You could be a candidate for weight loss surgery if you meet any of the following criteria:

  • If you have had several attempts to reach and maintain a healthy body weight, even with nutritional and medical assistance.
  • If you have a BMI of 35 or more and have comorbidities such as: Type 2 diabetes, hypertension, sleep apnea, fatty liver, osteoarthritis, heart disease, gastrointestinal disorders and lipid abnormalities.
  • If you have a BMI of 40 or more.
  • If you are 100 lbs. or more over your ideal weight

If you are within these criteria and would like to further discuss your candidacy for weight loss surgery with Dr. Venecia Hernández León please schedule your consultation at Obesity Free Life Bariatrics TODAY.

Benefits of bariatric surgery

Depending on their pre-operative weight, patients can expect to lose between 50% and 85% of their excess body weight in the first year after surgery.

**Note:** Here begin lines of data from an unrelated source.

(* ===== verification/Errors.v ===== *)
(** The error types every layer returns: [NetworkError] and [AtError]
    (src/src/error/*.cpp, include/esp_modem_link/{network_error,at_error}.h),
    and the [Result<T>] monad over them. *)
From stdpp Require Import base decidable list strings gmap.
From Stdlib Require Import ZArith Ascii Lia.
From S2P Require Import Prelude.

(** * [std::expected] *)

Inductive result (E T : Type) := Ok (t : T) | Err (e : E).
Arguments Ok {E T} t.
Arguments Err {E T} e.

#[export] Instance result_ret {E} : MRet (result E) := λ T t, Ok t.
#[export] Instance result_bind {E} : MBind (result E) :=
  λ T U f r, match r with Ok t => f t | Err e => Err e end.

Definition is_ok {E T} (r : result E T) : bool :=
  match r with Ok _ => true | Err _ => false end.

(** * NetworkError *)

Inductive NetworkErrc :=
| kInvalidArgument
| kNotInitialized
| kNotSupported
| kTimeout
| kCanceled
| kResourceBusy
| kNoResources
| kDnsFailed
| kAlreadyConnected
| kNotConnected
| kConnectFailed
| kConnectionRefused
| kConnectionReset
| kConnectionLost
| kTlsHandshakeFailed
| kTlsCertificateInvalid
| kTlsCertificateExpired
| kTlsHostnameMismatch
| kAuthRejected
| kAuthTimeout
| kTransmitFailed
| kReceiveFailed
| kBufferOverflow
| kNetworkUnavailable
| kNetworkDetached
| kRoamingNotAllowed
| kProtocolError
| kHttpErrorStatus
| kMqttNotAuthorized
| kWsHandshakeFailed
| kAtCommandError
| kAtCmeError
| kAtCmsError
| kAtTimeout
| kModemNotResponding
| kSimNotDetected
| kSimPinRequired
| kSimPukRequired
| kUnknown.

#[export] Instance NetworkErrc_eq_dec : EqDecision NetworkErrc.
Proof. solve_decision. Defined.

Record NetworkError := MkNetworkError {
  ne_code : NetworkErrc;
  ne_native : Z;
  ne_context : bytes;
}.

#[export] Instance NetworkError_eq_dec : EqDecision NetworkError.
Proof. solve_decision. Defined.

Abbreviation Result := (result NetworkError).

Definition net_error (code : NetworkErrc) (context : string) : NetworkError :=
  MkNetworkError code 0 (lit context).
Arguments net_error code context%_string_scope.

Definition Name (code : NetworkErrc) : bytes :=
  lit match code with
      | kInvalidArgument => "invalid_argument"
      | kNotInitialized => "not_initialized"
      | kNotSupported => "not_supported"
      | kTimeout => "timeout"
      | kCanceled => "canceled"
      | kResourceBusy => "resource_busy"
      | kNoResources => "no_resources"
      | kDnsFailed => "dns_failed"
      | kAlreadyConnected => "already_connected"
      | kNotConnected => "not_connected"
      | kConnectFailed => "connect_failed"
      | kConnectionRefused => "connection_refused"
      | kConnectionReset => "connection_reset"
      | kConnectionLost => "connection_lost"
      | kTlsHandshakeFailed => "tls_handshake_failed"
      | kTlsCertificateInvalid => "tls_certificate_invalid"
      | kTlsCertificateExpired => "tls_certificate_expired"
      | kTlsHostnameMismatch => "tls_hostname_mismatch"
      | kAuthRejected => "auth_rejected"
      | kAuthTimeout => "auth_timeout"
      | kTransmitFailed => "transmit_failed"
      | kReceiveFailed => "receive_failed"
      | kBufferOverflow => "buffer_overflow"
      | kNetworkUnavailable => "network_unavailable"
      | kNetworkDetached => "network_detached"
      | kRoamingNotAllowed => "roaming_not_allowed"
      | kProtocolError => "protocol_error"
      | kHttpErrorStatus => "http_error_status"
      | kMqttNotAuthorized => "mqtt_not_authorized"
      | kWsHandshakeFailed => "ws_handshake_failed"
      | kAtCommandError => "at_command_error"
      | kAtCmeError => "at_cme_error"
      | kAtCmsError => "at_cms_error"
      | kAtTimeout => "at_timeout"
      | kModemNotResponding => "modem_not_responding"
      | kSimNotDetected => "sim_not_detected"
      | kSimPinRequired => "sim_pin_required"
      | kSimPukRequired => "sim_puk_required"
      | kUnknown => "unknown"
      end.

Definition Message (code : NetworkErrc) : bytes :=
  lit match code with
      | kInvalidArgument => "Invalid argument"
      | kNotInitialized => "Not initialized"
      | kNotSupported => "Not supported"
      | kTimeout => "Operation timed out"
      | kCanceled => "Operation canceled"
      | kResourceBusy => "Resource busy"
      | kNoResources => "No resources available"
      | kDnsFailed => "DNS resolution failed"
      | kAlreadyConnected => "Already connected"
      | kNotConnected => "Not connected"
      | kConnectFailed => "Connection failed"
      | kConnectionRefused => "Connection refused"
      | kConnectionReset => "Connection reset"
      | kConnectionLost => "Connection lost"
      | kTlsHandshakeFailed => "TLS handshake failed"
      | kTlsCertificateInvalid => "TLS certificate invalid"
      | kTlsCertificateExpired => "TLS certificate expired"
      | kTlsHostnameMismatch => "TLS hostname mismatch"
      | kAuthRejected => "Authentication rejected"
      | kAuthTimeout => "Authentication timed out"
      | kTransmitFailed => "Transmission failed"
      | kReceiveFailed => "Reception failed"
      | kBufferOverflow => "Buffer overflow"
      | kNetworkUnavailable => "Network unavailable"
      | kNetworkDetached => "Network detached"
      | kRoamingNotAllowed => "Roaming not allowed"
      | kProtocolError => "Protocol error"
      | kHttpErrorStatus => "HTTP error status"
      | kMqttNotAuthorized => "MQTT not authorized"
      | kWsHandshakeFailed => "WebSocket handshake failed"
      | kAtCommandError => "AT command error"
      | kAtCmeError => "AT CME error"
      | kAtCmsError => "AT CMS error"
      | kAtTimeout => "AT command timeout"
      | kModemNotResponding => "Modem not responding"
      | kSimNotDetected => "SIM not detected"
      | kSimPinRequired => "SIM PIN required"
      | kSimPukRequired => "SIM PUK required"
      | kUnknown => "Unknown error"
      end.

(** [NetworkError::ToString] *)
Definition NetworkError_ToString (e : NetworkError) : bytes :=
  Name (ne_code e) ++ lit ": " ++ Message (ne_code e)
  ++ (if ne_native e =? 0 then [] else lit " (native=" ++ to_string (ne_native e) ++ lit ")")
  ++ (if decide (ne_context e = []) then [] else lit " [" ++ ne_context e ++ lit "]").

Definition Timeout (ctx : string) : NetworkError := net_error kTimeout ctx.
Definition NotSupported (ctx : string) : NetworkError := net_error kNotSupported ctx.
Arguments Timeout ctx%_string_scope.
Arguments NotSupported ctx%_string_scope.

Definition DnsFailed (herr : Z) (host : bytes) : NetworkError :=
  MkNetworkError kDnsFailed herr
    (if decide (host = []) then [] else lit "host=" ++ host).

(** The [errno] values [FromErrno] names; [strerror] is the platform's. *)
Inductive errno :=
| EINVAL | ETIMEDOUT | ECONNREFUSED | ECONNRESET | ENOBUFS | ENOMEM
| ENOTCONN | EPERM | EACCES | EOTHER.

Section FromErrno.
(** [errno] numbers and their text belong to the C library of the target. *)
Context (errno_of : Z → errno) (strerror : Z → bytes).

Definition FromErrno (err : Z) : NetworkError :=
  let code := match errno_of err with
              | EINVAL => kInvalidArgument
              | ETIMEDOUT => kTimeout
              | ECONNREFUSED => kConnectionRefused
              | ECONNRESET => kConnectionReset
              | ENOBUFS | ENOMEM => kResourceBusy
              | ENOTCONN => kConnectFailed
              | EPERM | EACCES => kAuthRejected
              | EOTHER => kUnknown
              end in
  MkNetworkError code err (strerror err).
End FromErrno.

(** * AtError *)

Inductive AtErrc :=
| kAtErrTimeout | kCommandError | kCmeError | kCmsError
| kAtTransmitFailed | kAtNotInitialized | kAtNotSupported.

#[export] Instance AtErrc_eq_dec : EqDecision AtErrc.
Proof. solve_decision. Defined.

Record AtError := MkAtErrorRaw {
  at_code : AtErrc;
  at_cme : Z;
  at_cms : Z;
  at_context : bytes;
}.

#[export] Instance AtError_eq_dec : EqDecision AtError.
Proof. solve_decision. Defined.

(** [AtError(code, ctx)] *)
Definition MkAtError (code : AtErrc) (ctx : bytes) : AtError := MkAtErrorRaw code 0 0 ctx.
(** [AtError(code, cme_or_cms, ctx)] *)
Definition MkAtErrorNum (code : AtErrc) (cme_or_cms : Z) (ctx : bytes) : AtError :=
  MkAtErrorRaw code
    (if decide (code = kCmeError) then cme_or_cms else 0)
    (if decide (code = kCmsError) then cme_or_cms else 0) ctx.

Abbreviation AtValue := (result AtError).
Abbreviation AtResult := (result AtError unit).

Definition ToNetworkError (e : AtError) : NetworkError :=
  match at_code e with
  | kAtErrTimeout => MkNetworkError kAtTimeout 0 (at_context e)
  | kCommandError => MkNetworkError kAtCommandError 0 (at_context e)
  | kCmeError => MkNetworkError kAtCmeError (at_cme e) (at_context e)
  | kCmsError => MkNetworkError kAtCmsError (at_cms e) (at_context e)
  | kAtTransmitFailed => MkNetworkError kTransmitFailed 0 (at_context e)
  | kAtNotInitialized => MkNetworkError kNotInitialized 0 (at_context e)
  | kAtNotSupported => MkNetworkError kNotSupported 0 (at_context e)
  end.

(** [AtError::ToString] *)
Definition AtError_ToString (e : AtError) : bytes :=
  match at_code e with
  | kAtErrTimeout => lit "AT_TIMEOUT"
  | kCommandError => lit "AT_ERROR"
  | kCmeError => lit "CME_ERROR(" ++ to_string (at_cme e) ++ lit ")"
  | kCmsError => lit "CMS_ERROR(" ++ to_string (at_cms e) ++ lit ")"
  | kAtTransmitFailed => lit "AT_TRANSMIT_FAILED"
  | kAtNotInitialized => lit "AT_NOT_INITIALIZED"
  | kAtNotSupported => lit "AT_NOT_SUPPORTED"
  end
  ++ (if decide (at_context e = []) then [] else lit " [" ++ at_context e ++ lit "]").

(** * Properties *)

(** The error names are pairwise distinct: [Name] identifies the code. *)
Lemma Name_inj c d : Name c = Name d → c = d.
Proof. destruct c, d; done. Qed.

Lemma ToNetworkError_context e : ne_context (ToNetworkError e) = at_context e.
Proof. unfold ToNetworkError. by destruct (at_code e). Qed.

(** Distinct channel errors stay distinct network error codes. *)
Lemma ToNetworkError_code_inj e e' :
  ne_code (ToNetworkError e) = ne_code (ToNetworkError e') → at_code e = at_code e'.
Proof. unfold ToNetworkError. by destruct (at_code e), (at_code e'). Qed.

(** The module's own error number survives the conversion exactly when the code
    carries one. *)
Lemma ToNetworkError_native code n ctx :
  ne_native (ToNetworkError (MkAtErrorNum code n ctx)) =
  if decide (code = kCmeError ∨ code = kCmsError) then n else 0.
Proof. by destruct code. Qed.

This weight loss occurs in a gradual manner. Many obesity-related comorbidities improve or resolve after bariatric surgery. Diabetes, hypertension, obstructive sleep apnea and abnormal cholesterol levels are improved or cured in more than 75% of patients. The weight loss that occurs, results in dramatic improvement in these medical conditions in the first year after surgery. And may remain stable after 3-8 years.

What are the risks of bariatric surgery?

There are risks that are common to any laparoscopic procedure such as bleeding, infection, injury to other organs, or the need to convert to an open procedure. In certain procedures where the stomach or intestines are stapled there is a small risk of a leak on the staple line.

These problems are rare and major complications occur less than 1% of the time.